- What to produce
Go over the entries below line by line, copying each one that contains the word "chars".

- Data
------------------------

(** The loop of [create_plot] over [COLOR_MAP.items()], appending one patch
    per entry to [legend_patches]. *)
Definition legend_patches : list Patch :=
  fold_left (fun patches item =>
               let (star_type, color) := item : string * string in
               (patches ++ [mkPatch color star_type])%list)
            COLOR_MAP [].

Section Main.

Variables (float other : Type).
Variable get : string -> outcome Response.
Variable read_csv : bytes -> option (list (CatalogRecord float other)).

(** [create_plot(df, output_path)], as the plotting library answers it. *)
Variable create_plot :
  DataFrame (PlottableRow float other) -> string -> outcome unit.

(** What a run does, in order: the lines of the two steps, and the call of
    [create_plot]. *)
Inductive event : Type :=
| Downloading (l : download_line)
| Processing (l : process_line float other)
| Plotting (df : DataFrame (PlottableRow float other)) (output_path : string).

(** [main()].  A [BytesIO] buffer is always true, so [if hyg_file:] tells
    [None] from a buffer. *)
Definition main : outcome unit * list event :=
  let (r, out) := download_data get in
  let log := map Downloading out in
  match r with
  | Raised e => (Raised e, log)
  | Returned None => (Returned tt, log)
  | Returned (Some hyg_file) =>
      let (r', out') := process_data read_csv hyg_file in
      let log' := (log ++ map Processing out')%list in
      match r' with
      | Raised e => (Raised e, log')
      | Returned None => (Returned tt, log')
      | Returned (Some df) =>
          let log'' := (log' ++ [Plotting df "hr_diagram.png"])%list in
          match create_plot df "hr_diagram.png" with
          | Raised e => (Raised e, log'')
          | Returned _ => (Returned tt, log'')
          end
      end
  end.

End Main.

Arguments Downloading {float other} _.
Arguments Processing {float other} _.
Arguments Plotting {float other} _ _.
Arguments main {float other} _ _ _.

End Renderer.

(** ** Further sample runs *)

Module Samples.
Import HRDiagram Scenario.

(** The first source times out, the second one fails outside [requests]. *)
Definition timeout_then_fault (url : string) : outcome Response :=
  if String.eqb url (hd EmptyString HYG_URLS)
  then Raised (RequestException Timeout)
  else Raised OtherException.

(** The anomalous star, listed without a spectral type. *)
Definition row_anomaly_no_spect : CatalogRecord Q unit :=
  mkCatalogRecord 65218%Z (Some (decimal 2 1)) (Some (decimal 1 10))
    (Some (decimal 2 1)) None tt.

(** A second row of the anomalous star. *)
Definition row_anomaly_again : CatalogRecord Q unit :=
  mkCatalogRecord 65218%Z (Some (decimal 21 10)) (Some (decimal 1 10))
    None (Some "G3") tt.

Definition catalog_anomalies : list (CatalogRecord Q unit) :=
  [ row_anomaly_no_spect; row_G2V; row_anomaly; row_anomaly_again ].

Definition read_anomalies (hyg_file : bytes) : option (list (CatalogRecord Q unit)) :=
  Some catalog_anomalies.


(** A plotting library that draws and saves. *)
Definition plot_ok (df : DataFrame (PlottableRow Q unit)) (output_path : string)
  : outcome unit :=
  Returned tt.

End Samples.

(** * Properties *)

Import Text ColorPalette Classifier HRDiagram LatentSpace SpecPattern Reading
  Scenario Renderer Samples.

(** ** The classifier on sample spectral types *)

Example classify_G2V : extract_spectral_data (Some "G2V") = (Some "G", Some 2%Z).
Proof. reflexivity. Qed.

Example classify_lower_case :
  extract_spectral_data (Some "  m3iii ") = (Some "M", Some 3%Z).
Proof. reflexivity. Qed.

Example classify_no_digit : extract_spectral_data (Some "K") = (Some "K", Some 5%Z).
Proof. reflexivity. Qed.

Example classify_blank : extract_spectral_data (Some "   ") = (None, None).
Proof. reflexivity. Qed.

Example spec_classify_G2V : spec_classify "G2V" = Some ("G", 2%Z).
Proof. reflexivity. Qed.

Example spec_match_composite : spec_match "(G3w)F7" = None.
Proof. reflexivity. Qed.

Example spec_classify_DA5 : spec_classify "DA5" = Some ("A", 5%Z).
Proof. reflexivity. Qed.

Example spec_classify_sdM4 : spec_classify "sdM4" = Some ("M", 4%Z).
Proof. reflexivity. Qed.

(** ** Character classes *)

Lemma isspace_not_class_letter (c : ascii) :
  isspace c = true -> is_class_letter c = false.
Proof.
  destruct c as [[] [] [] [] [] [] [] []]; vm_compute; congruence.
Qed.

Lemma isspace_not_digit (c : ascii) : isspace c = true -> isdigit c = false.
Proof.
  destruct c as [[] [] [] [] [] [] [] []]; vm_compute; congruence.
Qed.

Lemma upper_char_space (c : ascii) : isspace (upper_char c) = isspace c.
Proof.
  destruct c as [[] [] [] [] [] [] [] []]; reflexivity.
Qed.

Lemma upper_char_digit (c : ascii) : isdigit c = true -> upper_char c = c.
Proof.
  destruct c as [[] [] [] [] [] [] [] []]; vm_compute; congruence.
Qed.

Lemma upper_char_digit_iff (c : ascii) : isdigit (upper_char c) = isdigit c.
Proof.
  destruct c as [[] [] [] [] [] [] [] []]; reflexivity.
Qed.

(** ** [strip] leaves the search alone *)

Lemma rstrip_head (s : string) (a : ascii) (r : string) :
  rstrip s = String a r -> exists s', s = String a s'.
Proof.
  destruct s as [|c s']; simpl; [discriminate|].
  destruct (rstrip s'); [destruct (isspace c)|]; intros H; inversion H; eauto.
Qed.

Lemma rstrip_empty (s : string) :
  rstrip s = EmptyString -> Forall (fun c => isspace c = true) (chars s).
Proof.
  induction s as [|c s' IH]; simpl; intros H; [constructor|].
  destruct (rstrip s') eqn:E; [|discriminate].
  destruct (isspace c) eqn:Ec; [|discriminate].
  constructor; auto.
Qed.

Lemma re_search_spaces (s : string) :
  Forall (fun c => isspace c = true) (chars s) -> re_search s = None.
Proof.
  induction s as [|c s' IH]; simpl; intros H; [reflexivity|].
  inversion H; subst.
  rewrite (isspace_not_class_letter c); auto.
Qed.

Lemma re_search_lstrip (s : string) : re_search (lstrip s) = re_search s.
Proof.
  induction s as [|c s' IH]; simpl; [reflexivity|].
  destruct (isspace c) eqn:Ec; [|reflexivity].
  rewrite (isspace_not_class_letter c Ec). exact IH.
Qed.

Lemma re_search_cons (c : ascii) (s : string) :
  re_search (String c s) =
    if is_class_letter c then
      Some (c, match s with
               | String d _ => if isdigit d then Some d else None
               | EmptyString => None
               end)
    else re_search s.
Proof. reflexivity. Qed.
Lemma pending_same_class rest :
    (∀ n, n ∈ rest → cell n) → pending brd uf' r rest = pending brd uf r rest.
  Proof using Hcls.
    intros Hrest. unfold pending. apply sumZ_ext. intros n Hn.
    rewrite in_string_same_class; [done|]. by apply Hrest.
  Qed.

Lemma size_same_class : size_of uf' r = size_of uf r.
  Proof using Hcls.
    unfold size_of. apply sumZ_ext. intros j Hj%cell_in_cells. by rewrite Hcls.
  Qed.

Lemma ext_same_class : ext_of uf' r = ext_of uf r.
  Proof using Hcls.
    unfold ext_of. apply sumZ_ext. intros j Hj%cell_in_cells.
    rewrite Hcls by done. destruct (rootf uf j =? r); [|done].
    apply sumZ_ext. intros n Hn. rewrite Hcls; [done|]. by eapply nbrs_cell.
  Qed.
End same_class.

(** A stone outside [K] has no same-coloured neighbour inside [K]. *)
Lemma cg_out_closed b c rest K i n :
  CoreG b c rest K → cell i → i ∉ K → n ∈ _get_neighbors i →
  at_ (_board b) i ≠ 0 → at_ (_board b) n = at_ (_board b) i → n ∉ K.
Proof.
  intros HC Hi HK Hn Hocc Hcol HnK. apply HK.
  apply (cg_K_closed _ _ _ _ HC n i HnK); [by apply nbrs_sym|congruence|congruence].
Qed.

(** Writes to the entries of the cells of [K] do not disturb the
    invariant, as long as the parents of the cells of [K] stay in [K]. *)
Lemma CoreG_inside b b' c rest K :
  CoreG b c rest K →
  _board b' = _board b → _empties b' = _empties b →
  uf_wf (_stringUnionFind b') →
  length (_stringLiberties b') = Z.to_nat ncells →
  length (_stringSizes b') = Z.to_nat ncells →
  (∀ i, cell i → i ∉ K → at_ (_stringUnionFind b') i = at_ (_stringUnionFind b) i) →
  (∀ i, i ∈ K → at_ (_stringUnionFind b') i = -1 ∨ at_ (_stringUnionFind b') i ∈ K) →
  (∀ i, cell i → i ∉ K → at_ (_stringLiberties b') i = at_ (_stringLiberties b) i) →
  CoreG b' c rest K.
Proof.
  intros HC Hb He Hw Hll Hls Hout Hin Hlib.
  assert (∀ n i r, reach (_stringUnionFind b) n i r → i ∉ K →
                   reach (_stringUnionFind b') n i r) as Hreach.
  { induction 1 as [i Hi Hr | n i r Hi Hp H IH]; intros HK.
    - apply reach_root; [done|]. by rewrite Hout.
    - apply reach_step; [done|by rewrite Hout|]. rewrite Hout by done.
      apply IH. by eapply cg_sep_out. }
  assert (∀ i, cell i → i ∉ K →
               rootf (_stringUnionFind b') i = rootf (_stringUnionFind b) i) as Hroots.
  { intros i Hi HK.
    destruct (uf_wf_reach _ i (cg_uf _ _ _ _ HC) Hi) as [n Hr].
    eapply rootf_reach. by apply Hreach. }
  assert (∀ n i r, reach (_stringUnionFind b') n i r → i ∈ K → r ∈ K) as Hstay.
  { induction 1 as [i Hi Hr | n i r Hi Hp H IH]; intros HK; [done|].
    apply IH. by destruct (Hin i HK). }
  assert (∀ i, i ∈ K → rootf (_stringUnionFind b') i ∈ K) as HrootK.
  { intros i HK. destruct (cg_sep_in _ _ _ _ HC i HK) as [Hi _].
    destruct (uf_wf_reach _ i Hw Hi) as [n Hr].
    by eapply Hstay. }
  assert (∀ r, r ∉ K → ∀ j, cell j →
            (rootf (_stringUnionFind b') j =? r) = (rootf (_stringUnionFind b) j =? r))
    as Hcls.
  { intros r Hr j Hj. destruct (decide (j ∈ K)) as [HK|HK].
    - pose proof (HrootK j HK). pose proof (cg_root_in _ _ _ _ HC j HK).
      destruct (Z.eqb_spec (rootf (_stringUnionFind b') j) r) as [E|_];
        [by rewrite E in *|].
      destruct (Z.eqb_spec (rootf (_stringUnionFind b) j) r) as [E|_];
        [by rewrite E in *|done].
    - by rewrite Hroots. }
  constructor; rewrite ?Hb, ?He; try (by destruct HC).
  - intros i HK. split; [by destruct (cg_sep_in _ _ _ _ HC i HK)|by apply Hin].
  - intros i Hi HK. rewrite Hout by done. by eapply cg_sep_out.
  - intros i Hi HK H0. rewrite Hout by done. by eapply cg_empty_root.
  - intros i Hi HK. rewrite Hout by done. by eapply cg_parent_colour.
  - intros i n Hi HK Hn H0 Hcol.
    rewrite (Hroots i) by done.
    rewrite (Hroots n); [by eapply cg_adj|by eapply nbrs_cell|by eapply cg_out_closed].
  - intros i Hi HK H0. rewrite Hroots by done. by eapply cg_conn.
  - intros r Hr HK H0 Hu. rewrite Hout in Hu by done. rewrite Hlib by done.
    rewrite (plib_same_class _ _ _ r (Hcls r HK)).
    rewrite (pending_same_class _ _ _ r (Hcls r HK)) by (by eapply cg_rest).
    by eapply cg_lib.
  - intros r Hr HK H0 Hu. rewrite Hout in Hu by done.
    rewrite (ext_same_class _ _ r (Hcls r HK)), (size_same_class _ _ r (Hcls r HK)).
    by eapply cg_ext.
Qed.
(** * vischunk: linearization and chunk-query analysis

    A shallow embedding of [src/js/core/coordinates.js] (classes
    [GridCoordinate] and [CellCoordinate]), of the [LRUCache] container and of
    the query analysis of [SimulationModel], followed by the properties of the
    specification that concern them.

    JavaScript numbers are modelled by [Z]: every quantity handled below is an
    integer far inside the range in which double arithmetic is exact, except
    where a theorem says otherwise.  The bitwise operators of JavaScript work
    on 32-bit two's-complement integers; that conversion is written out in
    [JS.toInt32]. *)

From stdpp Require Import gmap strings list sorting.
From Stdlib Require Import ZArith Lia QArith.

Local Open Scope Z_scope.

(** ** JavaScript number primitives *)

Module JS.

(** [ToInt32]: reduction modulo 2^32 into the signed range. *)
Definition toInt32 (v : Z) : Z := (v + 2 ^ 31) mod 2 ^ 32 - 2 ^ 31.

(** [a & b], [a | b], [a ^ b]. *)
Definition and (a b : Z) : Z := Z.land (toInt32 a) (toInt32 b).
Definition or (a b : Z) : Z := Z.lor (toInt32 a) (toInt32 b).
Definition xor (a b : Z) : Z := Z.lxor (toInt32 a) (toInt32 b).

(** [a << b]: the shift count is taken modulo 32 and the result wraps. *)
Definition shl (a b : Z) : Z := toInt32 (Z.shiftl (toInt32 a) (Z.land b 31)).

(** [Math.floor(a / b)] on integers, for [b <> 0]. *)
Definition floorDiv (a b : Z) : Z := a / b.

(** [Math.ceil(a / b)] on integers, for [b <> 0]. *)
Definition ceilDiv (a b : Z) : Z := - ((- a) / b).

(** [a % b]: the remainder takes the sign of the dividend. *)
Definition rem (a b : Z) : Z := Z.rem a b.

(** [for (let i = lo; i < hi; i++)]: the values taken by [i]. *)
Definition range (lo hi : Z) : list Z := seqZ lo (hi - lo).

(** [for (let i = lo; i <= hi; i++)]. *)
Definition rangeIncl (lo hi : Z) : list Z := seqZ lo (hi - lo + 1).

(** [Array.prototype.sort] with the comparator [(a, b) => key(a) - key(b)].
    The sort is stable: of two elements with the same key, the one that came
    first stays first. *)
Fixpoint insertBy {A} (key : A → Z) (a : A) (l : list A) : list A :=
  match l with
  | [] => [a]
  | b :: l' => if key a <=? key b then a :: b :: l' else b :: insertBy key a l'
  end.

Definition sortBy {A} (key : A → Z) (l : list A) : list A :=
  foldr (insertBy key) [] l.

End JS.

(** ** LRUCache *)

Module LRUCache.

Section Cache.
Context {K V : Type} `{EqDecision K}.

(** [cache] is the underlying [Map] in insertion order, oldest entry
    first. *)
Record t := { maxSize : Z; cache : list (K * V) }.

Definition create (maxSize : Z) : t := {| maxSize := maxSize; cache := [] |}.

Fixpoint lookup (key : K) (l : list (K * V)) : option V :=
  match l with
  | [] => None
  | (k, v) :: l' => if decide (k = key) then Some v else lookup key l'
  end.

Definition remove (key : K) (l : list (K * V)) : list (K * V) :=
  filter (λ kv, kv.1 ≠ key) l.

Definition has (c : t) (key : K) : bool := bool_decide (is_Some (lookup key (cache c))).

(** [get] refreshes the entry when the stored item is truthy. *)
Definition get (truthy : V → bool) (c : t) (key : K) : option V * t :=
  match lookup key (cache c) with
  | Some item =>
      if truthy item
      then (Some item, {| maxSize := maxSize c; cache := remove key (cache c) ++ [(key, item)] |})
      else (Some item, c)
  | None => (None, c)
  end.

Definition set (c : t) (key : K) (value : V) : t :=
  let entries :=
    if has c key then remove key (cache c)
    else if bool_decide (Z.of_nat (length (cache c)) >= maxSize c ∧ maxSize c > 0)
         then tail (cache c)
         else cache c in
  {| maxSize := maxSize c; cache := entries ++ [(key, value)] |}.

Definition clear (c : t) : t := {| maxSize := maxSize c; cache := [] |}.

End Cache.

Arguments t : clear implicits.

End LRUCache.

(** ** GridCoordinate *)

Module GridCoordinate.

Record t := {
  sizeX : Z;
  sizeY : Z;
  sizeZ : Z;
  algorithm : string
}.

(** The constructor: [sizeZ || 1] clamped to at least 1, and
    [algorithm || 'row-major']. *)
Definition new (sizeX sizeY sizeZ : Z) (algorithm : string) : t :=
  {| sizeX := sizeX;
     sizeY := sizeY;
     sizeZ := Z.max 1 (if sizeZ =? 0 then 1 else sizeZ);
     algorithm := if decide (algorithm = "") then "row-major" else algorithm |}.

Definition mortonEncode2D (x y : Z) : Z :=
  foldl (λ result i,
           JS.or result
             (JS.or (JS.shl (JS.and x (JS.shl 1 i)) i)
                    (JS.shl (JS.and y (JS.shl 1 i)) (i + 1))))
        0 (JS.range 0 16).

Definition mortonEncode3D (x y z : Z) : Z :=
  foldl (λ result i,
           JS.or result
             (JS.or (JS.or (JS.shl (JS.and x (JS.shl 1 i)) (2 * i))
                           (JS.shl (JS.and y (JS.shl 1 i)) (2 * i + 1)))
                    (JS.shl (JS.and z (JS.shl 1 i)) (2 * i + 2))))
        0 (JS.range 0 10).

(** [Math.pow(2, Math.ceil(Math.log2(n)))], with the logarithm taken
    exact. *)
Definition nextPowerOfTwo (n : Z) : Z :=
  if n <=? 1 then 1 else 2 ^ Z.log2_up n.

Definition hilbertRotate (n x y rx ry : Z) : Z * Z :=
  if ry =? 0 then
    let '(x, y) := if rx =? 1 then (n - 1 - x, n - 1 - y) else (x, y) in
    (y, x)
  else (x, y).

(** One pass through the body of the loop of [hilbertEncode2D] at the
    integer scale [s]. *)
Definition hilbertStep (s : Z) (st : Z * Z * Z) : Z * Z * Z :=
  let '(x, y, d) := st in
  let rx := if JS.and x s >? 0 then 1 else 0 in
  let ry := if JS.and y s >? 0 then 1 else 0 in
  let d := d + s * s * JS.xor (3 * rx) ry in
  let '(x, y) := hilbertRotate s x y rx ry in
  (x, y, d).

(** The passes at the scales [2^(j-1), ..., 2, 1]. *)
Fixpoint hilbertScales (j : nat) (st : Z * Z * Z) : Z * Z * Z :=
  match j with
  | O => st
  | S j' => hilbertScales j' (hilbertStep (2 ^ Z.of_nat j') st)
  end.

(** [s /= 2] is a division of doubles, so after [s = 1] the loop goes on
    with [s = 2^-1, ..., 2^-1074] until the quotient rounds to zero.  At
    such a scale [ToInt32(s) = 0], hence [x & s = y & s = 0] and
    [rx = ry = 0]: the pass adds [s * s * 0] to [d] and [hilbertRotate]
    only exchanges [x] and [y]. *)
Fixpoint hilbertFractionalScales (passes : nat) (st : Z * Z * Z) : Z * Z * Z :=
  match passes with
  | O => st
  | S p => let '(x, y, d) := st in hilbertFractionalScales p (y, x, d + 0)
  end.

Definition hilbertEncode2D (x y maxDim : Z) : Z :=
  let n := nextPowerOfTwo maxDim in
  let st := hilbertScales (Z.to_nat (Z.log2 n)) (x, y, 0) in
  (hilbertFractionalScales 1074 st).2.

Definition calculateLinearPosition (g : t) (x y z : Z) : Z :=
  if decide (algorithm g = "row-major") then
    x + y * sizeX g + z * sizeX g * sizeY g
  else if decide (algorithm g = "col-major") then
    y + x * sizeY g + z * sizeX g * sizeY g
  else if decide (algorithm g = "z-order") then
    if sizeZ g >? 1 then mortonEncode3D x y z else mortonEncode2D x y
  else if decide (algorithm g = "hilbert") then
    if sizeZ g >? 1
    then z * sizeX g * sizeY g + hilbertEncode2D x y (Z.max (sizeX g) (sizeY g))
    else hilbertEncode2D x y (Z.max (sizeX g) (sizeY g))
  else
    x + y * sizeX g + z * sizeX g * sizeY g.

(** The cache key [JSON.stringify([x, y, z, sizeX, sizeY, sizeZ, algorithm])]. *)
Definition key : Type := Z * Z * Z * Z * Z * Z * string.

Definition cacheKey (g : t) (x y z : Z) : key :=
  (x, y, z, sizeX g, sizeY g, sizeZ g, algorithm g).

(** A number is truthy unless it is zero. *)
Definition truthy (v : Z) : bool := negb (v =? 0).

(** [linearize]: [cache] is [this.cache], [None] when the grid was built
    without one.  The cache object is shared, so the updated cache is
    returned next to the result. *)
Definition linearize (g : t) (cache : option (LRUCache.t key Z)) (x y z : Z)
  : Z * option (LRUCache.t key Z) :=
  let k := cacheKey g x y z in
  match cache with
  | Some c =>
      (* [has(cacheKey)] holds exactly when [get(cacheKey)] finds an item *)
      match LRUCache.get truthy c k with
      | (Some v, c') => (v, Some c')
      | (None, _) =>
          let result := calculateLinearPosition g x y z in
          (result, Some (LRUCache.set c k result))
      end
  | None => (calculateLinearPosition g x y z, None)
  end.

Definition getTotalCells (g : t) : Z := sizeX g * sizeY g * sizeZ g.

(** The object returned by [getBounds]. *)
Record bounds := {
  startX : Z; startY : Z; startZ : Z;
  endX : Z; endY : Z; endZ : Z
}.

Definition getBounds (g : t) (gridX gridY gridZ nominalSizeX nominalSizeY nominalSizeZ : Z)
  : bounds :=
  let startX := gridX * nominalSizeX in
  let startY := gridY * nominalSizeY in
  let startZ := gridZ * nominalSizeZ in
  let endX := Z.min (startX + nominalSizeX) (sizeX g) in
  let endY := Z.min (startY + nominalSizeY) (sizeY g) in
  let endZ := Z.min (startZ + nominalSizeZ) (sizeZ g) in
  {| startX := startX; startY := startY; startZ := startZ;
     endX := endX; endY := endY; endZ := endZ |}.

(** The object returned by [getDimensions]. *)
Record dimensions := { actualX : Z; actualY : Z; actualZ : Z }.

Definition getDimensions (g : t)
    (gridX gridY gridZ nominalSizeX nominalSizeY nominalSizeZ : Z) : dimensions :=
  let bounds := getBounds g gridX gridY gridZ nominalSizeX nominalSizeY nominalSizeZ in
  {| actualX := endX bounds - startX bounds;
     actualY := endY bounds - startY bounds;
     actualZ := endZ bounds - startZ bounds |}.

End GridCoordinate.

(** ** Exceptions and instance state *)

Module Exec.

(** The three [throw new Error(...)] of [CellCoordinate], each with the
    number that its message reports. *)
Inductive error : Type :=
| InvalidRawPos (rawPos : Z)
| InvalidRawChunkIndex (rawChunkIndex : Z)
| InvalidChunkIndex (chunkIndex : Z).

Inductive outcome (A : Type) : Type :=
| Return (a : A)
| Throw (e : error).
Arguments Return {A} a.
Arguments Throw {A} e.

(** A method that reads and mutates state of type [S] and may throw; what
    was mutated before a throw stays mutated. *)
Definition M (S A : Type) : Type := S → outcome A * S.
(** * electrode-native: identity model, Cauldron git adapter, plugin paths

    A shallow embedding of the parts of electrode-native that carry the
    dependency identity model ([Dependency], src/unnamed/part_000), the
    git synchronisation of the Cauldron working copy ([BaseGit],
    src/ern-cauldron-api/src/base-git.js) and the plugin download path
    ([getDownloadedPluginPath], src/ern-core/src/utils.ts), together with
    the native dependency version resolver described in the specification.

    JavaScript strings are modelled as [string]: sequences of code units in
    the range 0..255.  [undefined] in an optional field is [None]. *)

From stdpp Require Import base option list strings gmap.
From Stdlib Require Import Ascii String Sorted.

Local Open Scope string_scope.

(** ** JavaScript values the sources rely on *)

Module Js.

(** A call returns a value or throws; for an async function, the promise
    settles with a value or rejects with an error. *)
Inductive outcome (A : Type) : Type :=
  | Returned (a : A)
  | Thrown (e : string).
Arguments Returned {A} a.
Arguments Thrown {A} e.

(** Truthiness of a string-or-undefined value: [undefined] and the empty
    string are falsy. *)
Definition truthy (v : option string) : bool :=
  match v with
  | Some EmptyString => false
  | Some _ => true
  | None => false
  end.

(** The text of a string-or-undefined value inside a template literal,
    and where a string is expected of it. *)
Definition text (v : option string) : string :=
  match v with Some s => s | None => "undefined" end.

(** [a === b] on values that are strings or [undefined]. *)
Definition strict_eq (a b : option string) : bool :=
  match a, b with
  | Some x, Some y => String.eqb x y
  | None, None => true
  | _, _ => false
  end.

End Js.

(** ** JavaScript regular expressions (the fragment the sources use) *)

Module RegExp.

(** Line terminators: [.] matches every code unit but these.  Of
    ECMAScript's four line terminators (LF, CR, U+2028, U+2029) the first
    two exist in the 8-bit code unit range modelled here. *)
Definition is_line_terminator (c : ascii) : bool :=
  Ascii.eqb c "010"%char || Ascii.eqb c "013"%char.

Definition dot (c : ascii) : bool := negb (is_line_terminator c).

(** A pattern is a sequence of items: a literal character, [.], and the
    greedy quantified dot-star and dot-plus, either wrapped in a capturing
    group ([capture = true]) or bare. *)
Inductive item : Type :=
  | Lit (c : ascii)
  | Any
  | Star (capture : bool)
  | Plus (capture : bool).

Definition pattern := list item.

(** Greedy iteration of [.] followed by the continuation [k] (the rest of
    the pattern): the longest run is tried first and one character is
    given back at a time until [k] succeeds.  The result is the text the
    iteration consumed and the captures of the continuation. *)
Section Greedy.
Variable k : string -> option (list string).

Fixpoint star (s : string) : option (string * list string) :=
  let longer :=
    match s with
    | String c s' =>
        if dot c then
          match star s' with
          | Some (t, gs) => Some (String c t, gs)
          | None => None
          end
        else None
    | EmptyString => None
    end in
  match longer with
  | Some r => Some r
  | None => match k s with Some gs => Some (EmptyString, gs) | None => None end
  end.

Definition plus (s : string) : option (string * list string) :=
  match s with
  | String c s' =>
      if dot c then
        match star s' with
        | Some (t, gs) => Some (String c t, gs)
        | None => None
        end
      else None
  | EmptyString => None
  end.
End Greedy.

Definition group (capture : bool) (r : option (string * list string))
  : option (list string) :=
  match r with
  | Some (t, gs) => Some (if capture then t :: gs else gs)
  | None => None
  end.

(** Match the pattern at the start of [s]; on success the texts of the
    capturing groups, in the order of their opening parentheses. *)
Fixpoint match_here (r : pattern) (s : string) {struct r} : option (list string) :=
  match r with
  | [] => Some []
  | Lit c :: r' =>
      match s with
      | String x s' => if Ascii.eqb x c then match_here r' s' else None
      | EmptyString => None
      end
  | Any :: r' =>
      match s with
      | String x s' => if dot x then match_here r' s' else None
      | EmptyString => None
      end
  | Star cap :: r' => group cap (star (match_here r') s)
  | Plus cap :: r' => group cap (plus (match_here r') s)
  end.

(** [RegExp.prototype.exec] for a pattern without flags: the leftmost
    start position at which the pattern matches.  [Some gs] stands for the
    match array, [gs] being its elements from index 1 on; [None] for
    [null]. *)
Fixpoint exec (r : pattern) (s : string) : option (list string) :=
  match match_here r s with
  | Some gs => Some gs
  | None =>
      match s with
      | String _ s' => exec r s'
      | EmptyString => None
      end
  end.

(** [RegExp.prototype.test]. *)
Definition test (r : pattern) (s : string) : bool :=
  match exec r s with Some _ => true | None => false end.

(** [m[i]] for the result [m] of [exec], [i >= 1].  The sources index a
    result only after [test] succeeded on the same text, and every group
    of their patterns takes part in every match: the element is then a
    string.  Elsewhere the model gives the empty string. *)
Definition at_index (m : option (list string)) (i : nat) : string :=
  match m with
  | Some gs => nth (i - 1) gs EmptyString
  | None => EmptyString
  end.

------------------------

- Answer box
  rstrip s = EmptyString -> Forall (fun c => isspace c = true) (chars s).
  Forall (fun c => isspace c = true) (chars s) -> re_search s = None.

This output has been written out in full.